[Exercise details] Sort through the entries below and pull out lines containing the word "dlia".

[Raw data]
(** ** Colour arithmetic on registers *)

(** The part of blue, green and red that comes from the chroma words. *)
Definition precalc (x_u x_v : m128) : m128 * m128 * m128 :=
  let x_u0 := _mm_mulhi_epu16 x_u x_c1 in
  let x_b := _mm_add_epi16 x_u0 x_coff0 in
  let x_u1 := _mm_mulhi_epu16 x_u x_c4 in
  let x_v1 := _mm_mulhi_epu16 x_v x_c5 in
  let x_temp := _mm_add_epi16 x_u1 x_v1 in
  let x_g := _mm_sub_epi16 x_coff1 x_temp in
  let x_v2 := _mm_mulhi_epu16 x_v x_c8 in
  let x_r := _mm_add_epi16 x_v2 x_coff2 in
  (x_b, x_g, x_r).

(** One channel of eight by two pixels: [x_bak] has each chroma word twice. *)
Definition channel (x_y1 x_y2 x_bak : m128) : m128 :=
  let x_temp := _mm_unpacklo_epi32 x_bak x_bak in
  let x_b1 := _mm_add_epi16 x_y1 x_temp in
  let x_temp := _mm_unpackhi_epi32 x_bak x_bak in
  let x_b2 := _mm_add_epi16 x_y2 x_temp in
  let x_b1 := _mm_srai_epi16 x_b1 5 in
  let x_b2 := _mm_srai_epi16 x_b2 5 in
  _mm_packus_epi16 x_b1 x_b2.

(** One channel of four by two pixels. *)
Definition channel1 (x_y1 x_bak : m128) : m128 :=
  let x_temp := _mm_unpacklo_epi32 x_bak x_bak in
  let x_b1 := _mm_add_epi16 x_y1 x_temp in
  let x_b1 := _mm_srai_epi16 x_b1 5 in
  _mm_packus_epi16 x_b1 x_zero.

(** One channel of two by two pixels, from the part of the chroma samples. *)
Definition channel0 (x_y1 : m128) (ib : Z) : m128 :=
  let x_temp := _mm_set1_epi16 ib in
  let x_b1 := _mm_add_epi16 x_y1 x_temp in
  let x_b1 := _mm_srai_epi16 x_b1 5 in
  _mm_packus_epi16 x_b1 x_zero.

Definition PREMULTIPLY_ALPHA (cc aa : m128) : m128 :=
  let x_temp := _mm_unpacklo_epi8 cc x_zero in
  let x_temp1 := _mm_unpacklo_epi8 aa x_zero in
  let x_temp1 := _mm_add_epi16 x_temp1 x_one in
  let tt := _mm_mullo_epi16 x_temp x_temp1 in
  let tt := _mm_srli_epi16 tt 8 in
  let x_temp := _mm_unpackhi_epi8 cc x_zero in
  let x_temp1 := _mm_unpackhi_epi8 aa x_zero in
  let x_temp1 := _mm_add_epi16 x_temp1 x_one in
  let x_temp1 := _mm_mullo_epi16 x_temp x_temp1 in
  let x_temp1 := _mm_srli_epi16 x_temp1 8 in
  _mm_packus_epi16 tt x_temp1.

(** ** Formats *)

(** How colours are premultiplied, and the two halves of the pixels made of
    the low and of the high bytes of alpha, red, green and blue. *)
Record pixel_format : Type := PixelFormat {
  premultiply : m128 -> m128 -> m128;
  halves_lo : m128 -> m128 -> m128 -> m128 -> m128 * m128;
  halves_hi : m128 -> m128 -> m128 -> m128 -> m128 * m128
}.

(** [x_arl], [x_gbl] and [x_arh], [x_gbh]. *)
Definition argb_lo (x_a x_r x_g x_b : m128) : m128 * m128 := (_mm_unpacklo_epi8 x_a x_r, _mm_unpacklo_epi8 x_g x_b).
Definition argb_hi (x_a x_r x_g x_b : m128) : m128 * m128 := (_mm_unpackhi_epi8 x_a x_r, _mm_unpackhi_epi8 x_g x_b).

(** [x_bgl], [x_ral] and [x_bgh], [x_rah]. *)
Definition bgra_lo (x_a x_r x_g x_b : m128) : m128 * m128 := (_mm_unpacklo_epi8 x_b x_g, _mm_unpacklo_epi8 x_r x_a).
Definition bgra_hi (x_a x_r x_g x_b : m128) : m128 * m128 := (_mm_unpackhi_epi8 x_b x_g, _mm_unpackhi_epi8 x_r x_a).

Definition ARGB32 : pixel_format := PixelFormat (fun cc _ => cc) argb_lo argb_hi.
Definition BGRA32 : pixel_format := PixelFormat PREMULTIPLY_ALPHA bgra_lo bgra_hi.
Definition BGRA32_no_alpha : pixel_format := PixelFormat (fun cc _ => cc) bgra_lo bgra_hi.

(** Four pixels of the upper and four of the lower row. *)
Definition sequences (halves : m128 * m128) : m128 * m128 :=
  let '(x_arl, x_gbl) := halves in
  let x_argbl := _mm_unpacklo_epi16 x_arl x_gbl in
  let x_argbh := _mm_unpackhi_epi16 x_arl x_gbl in
  (_mm_unpacklo_epi64 x_argbl x_argbh, _mm_unpackhi_epi64 x_argbl x_argbh).
Lemma step16_ok m : i mod 16 = 0 -> i + 16 <= W -> written i m ->
  exists m', step16 fmt d y v u a load_si128 (at_column i m) = Some (at_column (i + 16) m') /\ written (i + 16) m'.
Proof using FormatLaws0 Py Pu Pv Pa HY1 HY2 HU HV HD1 LY1 LY2 LU LV HA HD LD AD1 AD2 Ly La Hi Hi4.
  intros H16 HW Hm. unfold step16, at_column.
  assert (HW2 : i / 2 + 8 <= W / 2 /\ 0 <= i / 2 /\ (i + 16) / 2 = i / 2 + 8) by (clear -Hi HW; split_and!; dlia).
  destruct HW2 as (HW2 & Hi2 & Ei2). rewrite !loadl_ok by lia. mred.
  destruct (Ly i H16) as (E1 & E2). rewrite E1, E2, !loadu_ok by lia. mred.
  rewrite (load_alpha16_ok a (A1 + i) (A2 + i)); [|by apply alpha_room_at|intros p E; by apply La]. mred.
  rewrite !widen_low by (lia || apply cu_bytes || apply cv_bytes).
  fold cu cv. rewrite precalc_lanes. cbv iota beta.
  rewrite !unpacklo16, !unpackhi16. fold wy wa.
  rewrite !widen_lo, !widen_hi by (intros k; apply wy_bytes). rewrite !luma_lanes.
  scale_channels scaled_channels_lo. scale_channels (scaled_channels 16).
  destruct (save_lo 0 i _ _ _ _ m (lane_regs_first 0 8)) as (m1 & E3 & H1); [place..|].
  destruct (save_hi 0 (i + 4) _ _ _ _ m1 (lane_regs_first 8 16)) as (m2 & E4 & H2); [place..|].
  destruct (save_lo 16 (i + 4 + 4) _ _ _ _ m2 (lane_regs_scaled 16 0 8)) as (m3 & E5 & H3); [place..|].
  destruct (save_hi 16 (i + 4 + 4 + 4) _ _ _ _ m3 (lane_regs_scaled 16 8 16)) as (m4 & E6 & H4); [place..|].
  rewrite E3. mred. rewrite E4. mred. rewrite E5. mred. rewrite E6. mred.
  exists m4. replace (i + 16) with (i + 4 + 4 + 4 + 4) in * by lia. rewrite Ei2, !Z.add_assoc. split; [|done].
  do 2 f_equal; lia.
Qed.

(** The end of a row: [n] pixels after the last multiple of 16. *)
Lemma chroma_room n : n mod 2 = 0 -> i + n <= W -> 0 <= i / 2 /\ i / 2 + n / 2 <= W / 2 /\ (i + n) / 2 = i / 2 + n / 2.
Proof using Hi Hi4. clear -Hi Hi4. intros Hn HW. split_and!; dlia. Qed.

Lemma step8_ok m : i + 8 <= W -> written i m ->
  exists m', step8 fmt d y v u a (at_column i m) = Some (at_column (i + 8) m') /\ written (i + 8) m'.
Proof using FormatLaws0 Py Pu Pv Pa HY1 HY2 HU HV HD1 LY1 LY2 LU LV HA HD LD AD1 AD2 Hi Hi4.
  intros HW Hm. unfold step8, at_column. destruct (chroma_room 8 eq_refl HW) as (Hi2 & HW2 & Ei2).
  change (8 / 2) with 4 in *.
  destruct (load_int32_ok u (U + i / 2)) as (xu & -> & Eu); [done|lia|lia|]. mred.
  destruct (load_int32_ok v (V + i / 2)) as (xv & -> & Ev); [done|lia|lia|]. mred.
  rewrite !loadl_ok by lia. mred.
  rewrite (load_alpha8_ok a (A1 + i) (A2 + i)) by (by apply alpha_room_at). mred.
  rewrite Eu, Ev. fold cu cv. rewrite (widen_lo (low 4 cu)), (widen_lo (low 4 cv)), precalc_lanes
    by (apply low_bytes; apply cu_bytes || apply cv_bytes). cbv iota beta.
  rewrite !unpacklo16. change (breg (woven (low 8 ?t) (low 8 ?b))) with (breg (woven t b)). fold wy wa.
  rewrite !widen_lo, !widen_hi by (intros k; apply wy_bytes). rewrite !luma_lanes.
  scale_channels scaled_channels_lo.
  destruct (save_lo 0 i _ _ _ _ m (lane_regs_first 0 8)) as (m1 & E3 & H1); [place..|].
  destruct (save_hi 0 (i + 4) _ _ _ _ m1 (lane_regs_first 8 16)) as (m2 & E4 & H2); [place..|].
  rewrite E3. mred. rewrite E4. mred.
  exists m2. replace (i + 8) with (i + 4 + 4) in * by lia. rewrite Ei2, !Z.add_assoc. split; [|done].
  do 2 f_equal; lia.
Qed.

[Result]
  assert (HW2 : i / 2 + 8 <= W / 2 /\ 0 <= i / 2 /\ (i + 16) / 2 = i / 2 + 8) by (clear -Hi HW; split_and!; dlia).
Proof using Hi Hi4. clear -Hi Hi4. intros Hn HW. split_and!; dlia. Qed.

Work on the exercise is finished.